We find that some parameters are important for both of the general-domain and in-domain, and their over-change in values may result in performance slipping.

2 Background

In our work, we apply our method under the framework of Transformer [Vaswani et al. (2017] which will be briefly introduced here. We will also introduce the terminology and symbols used in the rest of the paper. We denote the input sequence of symbols as $\mathbf{x}=(x_{1},\ldots,x_{J})$ , the ground-truth sequence as $\mathbf{y}^{*}=(y_{1}^{*},\ldots,y_{I^{*}}^{*})$ and the translation as $\mathbf{y}=(y_{1},\ldots,y_{I})$ .
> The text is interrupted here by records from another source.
Lemma nybble_sum_and_carry_make_the_sum_witness :
  let sum0 := load8 (outcome_mem (setup_nybble_add_no_carryin 256 0x20004000 zero_mem))
                    (0x20004000 + 0x9F) in
  let sum1 := load8 (outcome_mem (setup_nybble_add_with_carryin 256 0x20004100 zero_mem))
                    (0x20004100 + 0x9F) in
  let carry0 :=
    load8 (outcome_mem (Carryout.setup_nybble_add_no_carryin 256 0x20004200 zero_mem))
          (0x20004200 + 0x9F) in
  let carry1 :=
    load8 (outcome_mem (Carryout.setup_nybble_add_with_carryin 256 0x20004300 zero_mem))
          (0x20004300 + 0x9F) in
  sum0 + 16 * carry0 = 0x9F / 16 + 0x9F mod 16
  /\ sum1 + 16 * carry1 = 0x9F / 16 + 0x9F mod 16 + 1
  /\ 0 <= sum0 < 16 /\ 0 <= sum1 < 16
  /\ 0 <= carry0 <= 1 /\ 0 <= carry1 <= 1.
Proof.
  apply (nybble_sum_and_carry_make_the_sum 256 0x20004000 0x20004100 0x20004200
           0x20004300 zero_mem zero_mem zero_mem zero_mem 0x9F); lia.
Defined.

(** X8: the four addition tables and the comparison table do not care which
    nybble of the index is which: the entry for [(hi, lo)] equals the entry
    for [(lo, hi)]. *)
Theorem nybble_pair_tables_are_symmetric
        (a b : Z) (builder : nat -> Z -> mem -> outcome)
        (fuel : nat) (base : Z) (m : mem) (hi lo : Z) :
  In builder [ setup_nybble_add_no_carryin;
               setup_nybble_add_with_carryin;
               Carryout.setup_nybble_add_no_carryin;
               Carryout.setup_nybble_add_with_carryin;
               fun fuel base m => setup_nybble_compare_equal fuel base a b m ] ->
  (256 <= fuel)%nat -> 0 <= hi < 16 -> 0 <= lo < 16 ->
  load8 (outcome_mem (builder fuel base m)) (base + (hi * 16 + lo))
  = load8 (outcome_mem (builder fuel base m)) (base + (lo * 16 + hi)).
Proof.
  intros Hin Hfuel Hh Hl.
  destruct (nybble_index_split hi lo Hh Hl) as [D1 M1].
  destruct (nybble_index_split lo hi Hl Hh) as [D2 M2].
  simpl in Hin. repeat (destruct Hin as [<- | Hin]); [| | | | | contradiction].
  - rewrite !nybble_add_no_carryin_entry by (assumption || lia).
    rewrite D1, M1, D2, M2. f_equal. lia.
  - rewrite !nybble_add_with_carryin_entry by (assumption || lia).
    rewrite D1, M1, D2, M2. f_equal. lia.
  - rewrite !nybble_carryout_no_carryin_entry by (assumption || lia).
    rewrite D1, M1, D2, M2. f_equal. lia.
  - rewrite !nybble_carryout_with_carryin_entry by (assumption || lia).
    rewrite D1, M1, D2, M2. f_equal. lia.
  - rewrite !nybble_compare_equal_entry by (assumption || lia).
    rewrite D1, M1, D2, M2. rewrite (Z.eqb_sym lo hi). reflexivity.
Qed.

Lemma nybble_pair_tables_are_symmetric_witness :
  load8 (outcome_mem (Carryout.setup_nybble_add_with_carryin 256 0x20004300 zero_mem))
        (0x20004300 + (0x9 * 16 + 0x6))
  = load8 (outcome_mem (Carryout.setup_nybble_add_with_carryin 256 0x20004300 zero_mem))
          (0x20004300 + (0x6 * 16 + 0x9)).
Proof.
  apply (nybble_pair_tables_are_symmetric 0 0
           Carryout.setup_nybble_add_with_carryin 256 0x20004300 zero_mem 0x9 0x6).
  - simpl. tauto.
  - lia.
  - lia.
  - lia.
Defined.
The Encoder The encoder is composed of $\mathnormal{N}$ identical layers. Each layer has two sublayers. The first is a multi-head self-attention sublayer (abbreviated as SA) and the second is a fully connected feed-forward network, named FFN sublayer (abbreviated as FFN). Both of the sublayers are followed by a residual connection operation and a layer normalization operation. The input sequence $\mathbf{x}$ will be first fed into the embedding layer (abbreviated as Emb) and converted to a sequence of vectors $\mathbf{E}_{x}=[E_{x}[x_{1}];\ldots;E_{x}[x_{J}]]$ where $E_{x}[x_{j}]$ is the sum of word embedding and position embedding of the source word $x_{j}$ . Then, this input sequence of vectors will be fed into the encoder and the output of the $\mathnormal{N}$ -th layer is taken as source hidden states and we denote it as $\mathbf{H}$ .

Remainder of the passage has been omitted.